Fullstack Dashboard MVP

MVP Django dashboard for Altaroad's ML-powered weigh mat: first web UI for truck weight readouts leaving construction sites.

Year 2018
Role Fullstack Engineer

What was my role?

I built the first web-facing MVP for Altaroad's nanomat concept—Django end-to-end so pilot users could see ML-derived truck weights and basic site context as vehicles exited construction sites, not only raw pipeline logs.

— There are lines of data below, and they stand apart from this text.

(** The busy-wait returns only on a clock reading that shows the window
    over, and touches nothing but the count of clock readings. *)
Lemma disableWindowWait_Returns (fuel : nat) (start : Z) :
  forall lastPrint m m',
    disableWindowWait clk fuel start lastPrint m = Returns tt m' ->
    m' = set_millisCalls (millisCalls m') m /\
    (millisCalls m < millisCalls m')%nat /\
    kDisableWindowMs <= u32 (u32 (clk (pred (millisCalls m'))) - start).
Proof.
  induction fuel as [| fuel IH]; intros lastPrint m m'; cbn [disableWindowWait].
  - discriminate.
  - unfold bind at 1. unfold millis at 1.
    destruct (Z.ltb_spec (u32 (u32 (clk (millisCalls m)) - start))
                         kDisableWindowMs) as [Hlt | Hge].
    + unfold bind at 1. unfold millis at 1. intros H.
      apply IH in H. destruct H as (Hm & Hn & Hw).
      destruct m. cbn in Hn, Hm |- *.
      split; [exact Hm |]. split; [lia | exact Hw].
    + intros H. inversion H. subst m'. destruct m. cbn.
      split; [reflexivity |]. split; [lia | exact Hge].
Qed.

(** It never hangs. *)
Lemma disableWindowWait_no_hang (fuel : nat) (start : Z) :
  forall lastPrint m h,
    disableWindowWait clk fuel start lastPrint m <> HangsUntilReset h.
Proof.
  induction fuel as [| fuel IH]; intros lastPrint m h; cbn [disableWindowWait].
  - discriminate.
  - unfold bind at 1. unfold millis at 1.
    destruct (_ <? _).
    + unfold bind at 1. unfold millis at 1. apply IH.
    + discriminate.
Qed.

(** It stops at a machine that differs from the one it started on in the
    count of clock readings only. *)
Lemma disableWindowWait_frame (fuel : nat) (start : Z) :
  forall lastPrint m,
  exists k,
    machine_of (disableWindowWait clk fuel start lastPrint m) =
    set_millisCalls k m.
Proof.
  induction fuel as [| fuel IH]; intros lastPrint m; cbn [disableWindowWait].
  - exists (millisCalls m). destruct m. reflexivity.
  - unfold bind at 1. unfold millis at 1.
    destruct (_ <? _).
    + unfold bind at 1. unfold millis at 1.
      match goal with
      | |- exists _, machine_of (disableWindowWait _ _ _ ?l ?mm) = _ =>
          destruct (IH l mm) as (k & Hk)
      end.
      exists k. rewrite Hk. destruct m. reflexivity.
    + eexists. reflexivity.
Qed.

(** With enough fuel it returns as soon as a reading of the loop condition
    shows the window over. *)
Lemma disableWindowWait_terminates (j : nat) (start : Z) :
  forall fuel lastPrint m,
    (j < fuel)%nat ->
    kDisableWindowMs <=
    u32 (u32 (clk (millisCalls m + 2 * j)%nat) - start) ->
    exists m', disableWindowWait clk fuel start lastPrint m = Returns tt m'.
Proof.
  induction j as [| j IH]; intros fuel lastPrint m Hj Hw;
    (destruct fuel as [| fuel]; [lia |]); cbn [disableWindowWait];
    unfold bind at 1; unfold millis at 1;
    destruct (Z.ltb_spec (u32 (u32 (clk (millisCalls m)) - start))
                         kDisableWindowMs) as [Hlt | Hge];
    try (eexists; reflexivity).
  - replace (millisCalls m + 2 * 0)%nat with (millisCalls m) in Hw by lia.
    lia.
  - unfold bind at 1. unfold millis at 1.
    apply IH; [lia |].
    destruct m. cbn [millisCalls set_millisCalls] in Hw |- *.
    replace (S (S millisCalls0) + 2 * j)%nat
      with (millisCalls0 + 2 * S j)%nat by lia.
    exact Hw.
Qed.

End DisableWindow.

I focused on a thin but real vertical slice: persistence and views that could evolve into the later Vue production suite, with clear enough ergonomics for demos to clients and internal field teams.

Situation

Altaroad was proving an ML-powered weigh mat ("nanomat") to estimate truck weight at construction exits; stakeholders needed a credible browser experience to validate the idea alongside hardware and models.

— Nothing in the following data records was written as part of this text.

Lemma trimStart_not_blank (s : string) :
  blank s = false ->
  exists c r, JsString.trimStart s = String c r /\ JsString.is_space c = false.
Proof.
  induction s as [|c r IH]; simpl; [discriminate|].
  destruct (JsString.is_space c) eqn:Hc; simpl.
  - exact IH.
  - intros _. now exists c, r.
Qed.

Lemma trimEnd_head_kept (c : ascii) (r : string) :
  JsString.is_space c = false -> JsString.trimEnd (String c r) <> "".
Proof.
  intro Hc. simpl. rewrite Hc.
  destruct (JsString.trimEnd r); discriminate.
Qed.

(** [trim] leaves nothing exactly of the blank texts. *)
Lemma trim_truthy_blank (s : string) :
  JsString.truthy (JsString.trim s) = negb (blank s).
Proof.
  unfold JsString.trim.
  destruct (blank s) eqn:Hb; simpl.
  - now rewrite trimStart_blank.
  - destruct (trimStart_not_blank s Hb) as (c & r & -> & Hc).
    apply truthy_true_iff. now apply trimEnd_head_kept.
Qed.

(* ================================================================== *)
(** ** Running the handlers *)

Ltac unfold_handlers :=
  unfold io_discipline, no_save, no_fetch, same_but_error_and_processing,
    final_state, events, run,
    handleFileUpload, handleAIEdit, downloadAsFormat, resetDocument,
    uploadDocument, editDocument, convertDocument, downloadFile,
    upload_request, edit_request, convert_request,
    connectivity_catch, await_fetch, await, console_error, dom,
    setCurrentStep, setDocument, setHtmlContent, setIsProcessing,
    setEditInstructions, setEditHistory, setError, setLanguage,
    bind, try_catch, try_finally, ret, throw, emit, modify, get in *.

Without a dashboard, weight readouts lived in scripts or ad-hoc exports, which slowed pilots and made it harder to compare sites or time windows.

Task

Design and ship a fullstack MVP dashboard in Django and Python: sensible data modeling, server-rendered or app-style pages as appropriate, and enough structure for the team to iterate toward production UIs.

Action

Implemented Django models, views, and templates (or early APIs where needed) to surface weigh events, vehicles or tickets, and site metadata from the pilot integration path.

Prioritized read-heavy operator flows, empty and error states that made bad ML days legible, and patterns the 2019 Vue dashboards could later reuse without a ground-up rewrite.

Result

The MVP made nanomat outputs demoable and operationally visible during early field pilots, de-risking customer conversations before heavier frontend and multilingual work landed.

Engineering gained a concrete vertical slice from field signal to screen, which shortened feedback loops between ML tuning and what operators actually saw at the gate.